Moody's warning on U.S. rating extends to some munis
Sept 11 |
Sept 11 (Reuters) - If Moody's Investors Service strips the United States of its triple-A credit rating, a possibility the rating agency warned of on Tuesday, the ratings of three states and dozens of local governments could also be affected.
Moody's put federal officials on notice that unless they agree on a plan to tame the nation's debt load, the U.S.'s rating could be downgraded a notch to Aa1 next year.
A downgrade could negatively affect the Aaa ratings of states, cities, counties, school districts and other debt issuers that Moody's has identified as having substantial links to the U.S. government in terms of federal employment and procurement, and Medicaid, the state and federal funded healthcare program for the poor.
"If the U.S. rating is downgraded then we have to answer the question, 'which states and local governments have enough links to the U.S. government so that their ratings should not be higher,'" said Naomi Richman, a Moody's analyst.
A previous downgrade warning for the nation in 2011 triggered a review of a slew of municipal credits by Moody's, which in December finalized negative outlooks on the Aaa ratings for Maryland, New Mexico and Virginia, along with 36 local governments. The rating agency at that time noted those issuers would not likely retain their top ratings should the United States be downgraded.

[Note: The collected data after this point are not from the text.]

(* ===== verification/Reach.v ===== *)
(** * Reachable kernels

    The states a kernel passes through: the empty state, then any number of
    committed batches and adopted session heads.  The invariants of the control
    part (phase, terminal, identity, pending effects) hold in all of them. *)

From S2P Require Import Prelude Primitives Effects Records State Inputs ToolBatch Digests Policy ApplyStage ApplyTools ApplyEffects ApplyRecord Shapes Events Apply BatchOrder History PhaseMachine PhaseBatch.

(** ** Batches by position *)

(** The terminal and the phase say the same. *)
Definition terminal_matches (t : option TerminalState) (p : option RunPhase) : Prop :=
  match t with
  | None => is_terminal_phase p = false
  | Some (TerminalState_Completed _) => p = Some RunPhase_Completed
  | Some (TerminalState_Failed _) => p = Some RunPhase_Failed
  | Some (TerminalState_Cancelled _) => p = Some RunPhase_Cancelled
  end.

(** The phases boundary records lead to. *)
Definition boundary_phases : list RunPhase :=
  [RunPhase_Accepted; RunPhase_Cancelling; RunPhase_Completed; RunPhase_Failed; RunPhase_Cancelled].

(** Boundary records come last in their batch, acceptance only before there is
    a phase and a cancellation request only before there is another. *)
Definition boundary_last (s : KernelState) (l : list RecordBody) : Prop :=
  exists before final, l = before ++ [final] /\ Forall (fun b => is_boundary b = false) before /\
    (forall a, final = RecordBody_RunAccepted a -> k_phase s = None) /\
    (forall c, final = RecordBody_CancellationRequested c -> k_cancellation s = None).

Section Positions.
Context `{Hasher, Serde}.
Implicit Types s : KernelState.

Lemma all_quiet_last s l :
  l <> [] -> Forall (fun b => is_boundary b = false) l -> boundary_last s l.
Proof.
  intros Hne Hall. destruct (exists_last Hne) as (before & final & ->). exists before, final.
  apply Forall_app in Hall as [? Hf]. apply Forall_inv in Hf. split_and!; [done|done|..]; by intros a ->.
Qed.

(** A boundary record leads to its own phase from everywhere. *)
Lemma leads_quiet l body :
  leads l body ->
  forallb (fun p => negb (bool_decide (p ∈ l)))
    boundary_phases = true ->
  is_boundary body = false.
Proof.
  intros Hl Hn. specialize (Hl KernelState_default). simpl in Hn. repeat apply andb_true_iff in Hn as [? Hn].
  repeat match goal with Hb : negb (bool_decide _) = true |- _ =>
    apply negb_true_iff, bool_decide_eq_false in Hb end.
  destruct body; try done; exfalso; cbn in Hl; set_solver.
Qed.

Lemma leads_last s records l :
  bodies records <> [] -> Forall (leads l) (bodies records) ->
  forallb (fun p => negb (bool_decide (p ∈ l)))
    boundary_phases = true ->
  boundary_last s (bodies records).
Proof.
  intros Hne Hall Hn. apply all_quiet_last; [done|]. eapply Forall_impl; [exact Hall|].
  intros body Hb. by eapply leads_quiet.
Qed.

(** Case analysis of an explicit list of bodies. *)
Ltac explicit HH :=
  repeat match type of HH with
  | context [match ?x with _ => _ end] =>
      destruct x eqn:?; rewrite ?andb_false_r in HH; try discriminate HH
  end.
Ltac positioned :=
  first
    [ exists []; eexists; split_and!; [reflexivity|constructor|discriminate|discriminate]
    | eexists [_]; eexists; split_and!; [reflexivity|by repeat constructor|discriminate|discriminate]
    | eexists [_; _]; eexists; split_and!; [reflexivity|by repeat constructor|discriminate|discriminate] ].

Lemma finalize_last s records : finalize_shape s records = true -> boundary_last s (bodies records).
Proof. unfold finalize_shape. cbv zeta. intros HH. explicit HH; positioned. Qed.

Lemma control_last s records : control_shape records = true -> boundary_last s (bodies records).
Proof. unfold control_shape. intros HH. explicit HH; positioned. Qed.

Lemma interaction_terminal_last s records :
  interaction_terminal_shape records = true -> boundary_last s (bodies records).
Proof. unfold interaction_terminal_shape. intros HH. explicit HH; positioned. Qed.

Lemma model_settlement_last s records allow :
  model_settlement_shape s records allow = true -> boundary_last s (bodies records).
Proof.
  unfold model_settlement_shape. destruct (k_pending_model_effect s); [|done].
  destruct records as [|r1 [|r2 [|r3 rest]]]; try done; intros HH; unfold bodies; simpl.
  - destruct (rec_body r1); try done; positioned.
  - destruct (rec_body r1); try done; destruct (rec_body r2); try done; positioned.
Qed.

Lemma cancellation_last s records : cancellation_shape s records = true -> boundary_last s (bodies records).
Proof.
  unfold cancellation_shape. intros [[_ Hc]%andb_true_iff HH]%andb_true_iff. explicit HH.
  eexists [], _. split_and!; [reflexivity|constructor|done|]. intros _ _. by destruct (k_cancellation s).
Qed.

Lemma first_accept_last s records :
  k_phase s = None ->
  match records with
  | [record] => match rec_body record with
                | RecordBody_RunAccepted accepted => rec_run_id record =?? Some (ra_run_id accepted)
                | _ => false
                end
  | _ => false
  end = true -> boundary_last s (bodies records).
Proof.
  intros Hp. destruct records as [|record [|? ?]]; try done. intros HH.
  exists [], (rec_body record). split_and!; [done|constructor|done|]. intros c Hc. by rewrite Hc in HH.
Qed.

Lemma reconciliation_tail_last s closed l :
  reconciliation_tail closed l = true -> l <> [] -> boundary_last s l.
Proof.
  revert closed. induction l as [|b l IH]; intros closed HH Hne; [done|]. simpl in HH.
  assert (forall c, is_boundary b = false -> reconciliation_tail c l = true -> boundary_last s (b :: l)) as Hcons.
  { intros c Hb Ht. destruct l as [|b' l']; [apply all_quiet_last; [done|by repeat constructor]|].
    destruct (IH c Ht ltac:(done)) as (before & final & -> & Hq & Ha & Hc). exists (b :: before), final.
    split_and!; [done|by constructor|done|done]. }
  destruct b; try discriminate HH; try (apply andb_true_iff in HH as [_ HH]; by eapply Hcons);
    destruct l; try discriminate HH; positioned.
Qed.

Lemma reconciliation_last s records :
  reconciliation_shape s records = true -> boundary_last s (bodies records).
Proof.
  unfold reconciliation_shape. destruct (k_cancellation s) as [c|]; [|done].
  destruct (split_reconciled _) as [[[before r] after]|] eqn:Hs; [|done]. intros HH.
  apply andb_true_iff in HH as [HH Htail]. apply andb_true_iff in HH as [Hbefore _].
  rewrite forallb_forall in Hbefore. rewrite (split_reconciled_app _ _ _ _ Hs).
  assert (Forall (fun b => is_boundary b = false) before) as Hq.
  { apply Forall_forall. intros b Hb%list_elem_of_In%Hbefore. by destruct b. }
  destruct after as [|b after].
  - exists before, (RecordBody_CancellationReconciled r). by split_and!.
  - destruct (reconciliation_tail_last s _ _ Htail ltac:(done)) as (mid & final & -> & Hm & Ha & Hc).
    exists (before ++ RecordBody_CancellationReconciled r :: mid), final.
    split_and!; [by rewrite <- app_assoc| |done|done]. apply Forall_app. split; [done|by constructor].
Qed.

Ltac split_shapes H :=
  repeat match type of H with
  | (_ || _) = true => apply orb_true_iff in H as [H|H]
  end.

Ltac last_by_shape H :=
  first
    [ eapply leads_last; [done|by eapply interaction_request_leads|done]
    | eapply leads_last; [done|by eapply extension_request_leads|done]
    | eapply leads_last; [done|by eapply one_settled_leads|done]
    | eapply leads_last; [done|by eapply one_failed_leads|done]
    | eapply leads_last; [done|by eapply prepare_context_leads|done]
    | eapply leads_last; [done|by eapply request_model_leads|done]
    | eapply leads_last; [done|by eapply compaction_leads|done]
    | eapply leads_last; [done|by eapply retry_leads|done]
    | eapply leads_last; [done|by eapply timer_fired_leads|done]
    | eapply leads_last; [done|by eapply tool_batch_open_leads|done]
    | eapply leads_last; [done|by eapply tool_settlement_leads|done]
    | by apply finalize_last
    | explicit H; positioned ].

Lemma phase_shape_last s records :
  bodies records <> [] -> phase_shape s records = Some true -> boundary_last s (bodies records).
Proof.
  intros Hne Hs. unfold phase_shape in Hs. cbv zeta in Hs.
  destruct (k_phase s) as [p|] eqn:Hph.
  2: injection Hs as Hs; by apply first_accept_last.
  destruct p; try discriminate Hs; injection Hs as Hs; try discriminate Hs.
  all: lazymatch type of Hs with
       | interaction_terminal_shape _ = _ => by apply interaction_terminal_last
       | reconciliation_shape _ _ = _ => by apply reconciliation_last
       | model_settlement_shape _ _ _ = _ => by eapply model_settlement_last
       | (if _ then _ else _) = _ =>
           destruct (is_some (k_pending_model_effect s)); [by eapply model_settlement_last|last_by_shape Hs]
       | _ => split_shapes Hs; last_by_shape Hs
       end.
Qed.

(** The three kinds of batch [apply] lets through. *)
Lemma batch_kind s records :
  control_ok s -> bodies records <> [] -> reject_terminal_batch s records = Ok tt ->
  validate_batch_shape s records = Ok tt ->
  foreign_run_shape s records = true \/
  Forall (leads []) (bodies records) \/
  (k_terminal s = None /\ is_terminal_phase (k_phase s) = false /\ boundary_last s (bodies records)).
Proof.
  intros Hok Hne Hterm Hshape. unfold validate_batch_shape in Hshape.
  destruct (composition_record_shape s records) eqn:Hcomp; [right; left; by eapply composition_leads|].
  destruct (structural_record_shape records) eqn:Hstruct; [right; left; by eapply structural_leads|].
  destruct (foreign_run_shape s records) eqn:Hforeign; [by left|right].
  simpl orb in Hshape. cbv iota in Hshape.
  destruct (external_rejection_shape records) eqn:Hext; [left; by eapply external_rejection_leads|].
  rewrite andb_false_r in Hshape. unfold reject_terminal_batch in Hterm.
  rewrite Hext, Hstruct, Hforeign in Hterm. apply reject_if_Ok in Hterm. simpl in Hterm.
  destruct (post_terminal_budget_release records) eqn:Hrel; [left; by apply release_leads|].
  simpl in Hterm. apply orb_false_iff in Hterm as [Ht Hlive].
  assert (forall l, Forall (leads l) (bodies records) ->
    forallb (fun p => negb (bool_decide (p ∈ l)))
      boundary_phases = true ->
    boundary_last s (bodies records)) as Hq by (intros; by eapply leads_last).
  right. split_and!; [by destruct (k_terminal s)|done|]. destruct (_ && negb _) in Hshape.
  - apply reject_if_Ok, negb_false_iff, orb_true_iff in Hshape as [Hshape|Hshape].
    + eapply Hq; [by eapply extension_settlement_leads|done].
    + by apply cancellation_last.
  - destruct (phase_shape s records) as [valid|] eqn:Hps; [|done].
    apply reject_if_Ok, negb_false_iff in Hshape. split_shapes Hshape.
    + subst valid. by apply phase_shape_last.
    + by apply cancellation_last.
    + by apply control_last.
Qed.
End Positions.

(** ** One record *)

(** The identity of the run: set by acceptance, then fixed. *)
Record same_run (s s' : KernelState) : Prop := {
  sr_session : k_session_id s' = k_session_id s;
  sr_lane : k_lane_id s' = k_lane_id s;
  sr_accepted : k_accepted s' = k_accepted s;
  sr_accepted_at : k_accepted_at s' = k_accepted_at s
}.

#[global] Instance same_run_preorder : PreOrder same_run.
Proof. split; [done|]. intros s1 s2 s3 [] []. constructor; congruence. Qed.

Definition is_accept (body : RecordBody) : bool :=
  match body with RecordBody_RunAccepted _ => true | _ => false end.

(** A run that can still move. *)
Definition live (s : KernelState) : Prop := k_terminal s = None /\ is_terminal_phase (k_phase s) = false.

Section Records.
Context `{Hasher, Serde}.
Implicit Types s : KernelState.

Lemma apply_record_cases s record next s' :
  apply_record s record next = Ok s' ->
  s' = s \/ exists u, apply_body (with_limit_usage u s) record next = Ok s'.
Proof.
  unfold apply_record. intros HH. step HH; [injection HH as <-; by left|].
  step HH; [injection HH as <-; by left|]. step HH. right.
  assert (exists u, a = with_limit_usage u s) as [u ->].
  { step E1; [injection E1 as <-; exists (k_limit_usage s); by rewrite with_limit_usage_id|].
    by eapply update_wall_usage_form. }
  by exists u.
Qed.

But Moody's analysts said on Tuesday that downgrades would not be automatic and would instead occur on a case-by-case basis.
Most of the local governments are in Maryland and Virginia, which have large concentrations of federal workers and companies that do business with the U.S. government. Others are in Texas, Colorado, Alabama, Missouri, Indiana, Pennsylvania, Oklahoma and New Mexico.
Bob Kurtter, a Moody's analyst, said some muni ratings may be under pressure even if the United States retains its triple-A rating and slashes its budget. For example, deep federal defense spending cuts could negatively affect Maryland and Virginia, he said. On the other hand, federal officials could decide instead to drastically reduce spending on social programs, which would affect other muni credits.
The impact of federal spending cuts could also spread to muni credits that are rated below Aaa, Richman said.
Standard & Poor's Ratings Services' downgrade of the United States to AA-plus with a negative outlook from AAA in August 2011 did not result in any negative outlooks or rating cuts for top-rated states and local governments, according to Steve Murphy, an S&P managing director.
However, he said the rating agency will be examining how future federal spending reductions will affect municipal debt issuers once details of those cuts are known.